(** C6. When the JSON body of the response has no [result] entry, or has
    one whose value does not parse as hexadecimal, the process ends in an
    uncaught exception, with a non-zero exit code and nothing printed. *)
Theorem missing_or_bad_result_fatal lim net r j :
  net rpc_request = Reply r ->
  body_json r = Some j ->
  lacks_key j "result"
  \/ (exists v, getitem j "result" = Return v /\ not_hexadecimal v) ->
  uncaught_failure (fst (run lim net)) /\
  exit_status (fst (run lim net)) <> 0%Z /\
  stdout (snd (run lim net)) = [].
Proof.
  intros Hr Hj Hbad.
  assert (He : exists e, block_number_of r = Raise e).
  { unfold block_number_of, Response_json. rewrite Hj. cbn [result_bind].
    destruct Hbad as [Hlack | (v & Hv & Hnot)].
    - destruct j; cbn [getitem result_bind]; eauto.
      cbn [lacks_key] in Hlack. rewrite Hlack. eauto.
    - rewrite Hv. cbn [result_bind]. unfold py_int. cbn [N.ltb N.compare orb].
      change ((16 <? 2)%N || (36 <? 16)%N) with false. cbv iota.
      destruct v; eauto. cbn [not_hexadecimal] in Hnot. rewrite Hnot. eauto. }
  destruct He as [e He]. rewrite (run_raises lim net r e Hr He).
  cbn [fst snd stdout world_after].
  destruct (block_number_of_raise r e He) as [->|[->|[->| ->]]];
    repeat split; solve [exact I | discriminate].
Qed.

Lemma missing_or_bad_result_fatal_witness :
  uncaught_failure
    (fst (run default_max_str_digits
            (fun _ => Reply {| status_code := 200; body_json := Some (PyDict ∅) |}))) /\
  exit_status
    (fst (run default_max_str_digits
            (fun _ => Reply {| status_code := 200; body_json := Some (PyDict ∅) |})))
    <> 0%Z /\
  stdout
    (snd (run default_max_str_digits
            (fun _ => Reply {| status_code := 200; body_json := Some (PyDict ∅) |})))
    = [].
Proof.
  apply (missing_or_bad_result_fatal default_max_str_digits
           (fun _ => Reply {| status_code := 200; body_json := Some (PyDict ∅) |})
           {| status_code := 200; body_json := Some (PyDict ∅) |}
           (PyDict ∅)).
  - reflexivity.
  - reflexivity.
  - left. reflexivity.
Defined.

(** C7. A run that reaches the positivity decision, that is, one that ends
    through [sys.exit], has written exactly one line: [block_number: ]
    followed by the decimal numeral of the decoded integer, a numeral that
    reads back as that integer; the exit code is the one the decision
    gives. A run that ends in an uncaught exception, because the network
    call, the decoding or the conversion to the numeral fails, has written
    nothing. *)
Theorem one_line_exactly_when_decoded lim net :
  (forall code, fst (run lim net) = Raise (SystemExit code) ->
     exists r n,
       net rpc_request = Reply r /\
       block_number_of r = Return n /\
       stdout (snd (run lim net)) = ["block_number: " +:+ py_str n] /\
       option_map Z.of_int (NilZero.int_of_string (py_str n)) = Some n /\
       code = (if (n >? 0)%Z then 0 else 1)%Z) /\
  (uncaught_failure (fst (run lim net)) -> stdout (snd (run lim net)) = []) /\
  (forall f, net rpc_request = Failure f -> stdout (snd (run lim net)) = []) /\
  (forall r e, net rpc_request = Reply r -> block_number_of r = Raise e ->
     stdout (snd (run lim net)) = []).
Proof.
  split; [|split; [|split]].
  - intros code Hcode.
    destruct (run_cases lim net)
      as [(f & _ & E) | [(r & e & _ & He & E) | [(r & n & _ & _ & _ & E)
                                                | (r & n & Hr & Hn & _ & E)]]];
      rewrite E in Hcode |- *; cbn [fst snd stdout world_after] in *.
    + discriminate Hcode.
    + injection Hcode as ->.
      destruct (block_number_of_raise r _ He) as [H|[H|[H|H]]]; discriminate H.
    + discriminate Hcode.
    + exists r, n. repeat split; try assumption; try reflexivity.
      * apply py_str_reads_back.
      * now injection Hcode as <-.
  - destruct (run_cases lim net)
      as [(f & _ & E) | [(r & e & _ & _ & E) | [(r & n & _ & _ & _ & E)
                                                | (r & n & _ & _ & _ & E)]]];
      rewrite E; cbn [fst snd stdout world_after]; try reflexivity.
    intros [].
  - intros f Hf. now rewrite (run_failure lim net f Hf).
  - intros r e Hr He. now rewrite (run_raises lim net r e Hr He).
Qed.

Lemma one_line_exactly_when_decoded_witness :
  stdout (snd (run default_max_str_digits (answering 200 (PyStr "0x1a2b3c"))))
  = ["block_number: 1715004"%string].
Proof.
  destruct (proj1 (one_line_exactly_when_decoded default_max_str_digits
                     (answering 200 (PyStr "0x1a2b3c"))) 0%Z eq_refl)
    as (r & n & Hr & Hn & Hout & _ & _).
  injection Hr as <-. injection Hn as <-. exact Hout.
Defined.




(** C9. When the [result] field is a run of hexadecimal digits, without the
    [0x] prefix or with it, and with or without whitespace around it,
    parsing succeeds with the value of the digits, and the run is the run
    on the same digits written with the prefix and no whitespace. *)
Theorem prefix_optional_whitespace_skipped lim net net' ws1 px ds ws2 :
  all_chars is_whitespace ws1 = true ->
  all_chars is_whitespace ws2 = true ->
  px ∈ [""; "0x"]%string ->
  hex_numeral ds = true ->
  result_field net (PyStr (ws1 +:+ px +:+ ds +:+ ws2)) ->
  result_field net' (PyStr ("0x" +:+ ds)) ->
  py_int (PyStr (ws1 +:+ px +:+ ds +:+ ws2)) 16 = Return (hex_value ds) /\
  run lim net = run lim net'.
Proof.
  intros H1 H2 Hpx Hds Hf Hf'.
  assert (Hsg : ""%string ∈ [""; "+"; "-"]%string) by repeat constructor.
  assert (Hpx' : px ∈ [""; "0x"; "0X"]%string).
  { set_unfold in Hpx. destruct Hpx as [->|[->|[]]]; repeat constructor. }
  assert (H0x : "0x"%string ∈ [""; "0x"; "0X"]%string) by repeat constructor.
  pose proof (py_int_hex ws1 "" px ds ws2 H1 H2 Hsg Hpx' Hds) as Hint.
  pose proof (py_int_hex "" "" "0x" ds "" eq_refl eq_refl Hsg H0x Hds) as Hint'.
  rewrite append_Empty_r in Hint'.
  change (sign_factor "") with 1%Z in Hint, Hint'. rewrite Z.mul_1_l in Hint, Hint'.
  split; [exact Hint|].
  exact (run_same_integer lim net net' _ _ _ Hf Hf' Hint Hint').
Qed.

****************

§ EXERCISE GOAL
Exact copies of the line with "pose proof (py_int_hex ws1" and of every later line in the entries make up the whole answer.

§ OUTPUT FOR THIS TASK
  pose proof (py_int_hex ws1 "" px ds ws2 H1 H2 Hsg Hpx' Hds) as Hint.
  pose proof (py_int_hex "" "" "0x" ds "" eq_refl eq_refl Hsg H0x Hds) as Hint'.
  rewrite append_Empty_r in Hint'.
  change (sign_factor "") with 1%Z in Hint, Hint'. rewrite Z.mul_1_l in Hint, Hint'.
  split; [exact Hint|].
  exact (run_same_integer lim net net' _ _ _ Hf Hf' Hint Hint').
Qed.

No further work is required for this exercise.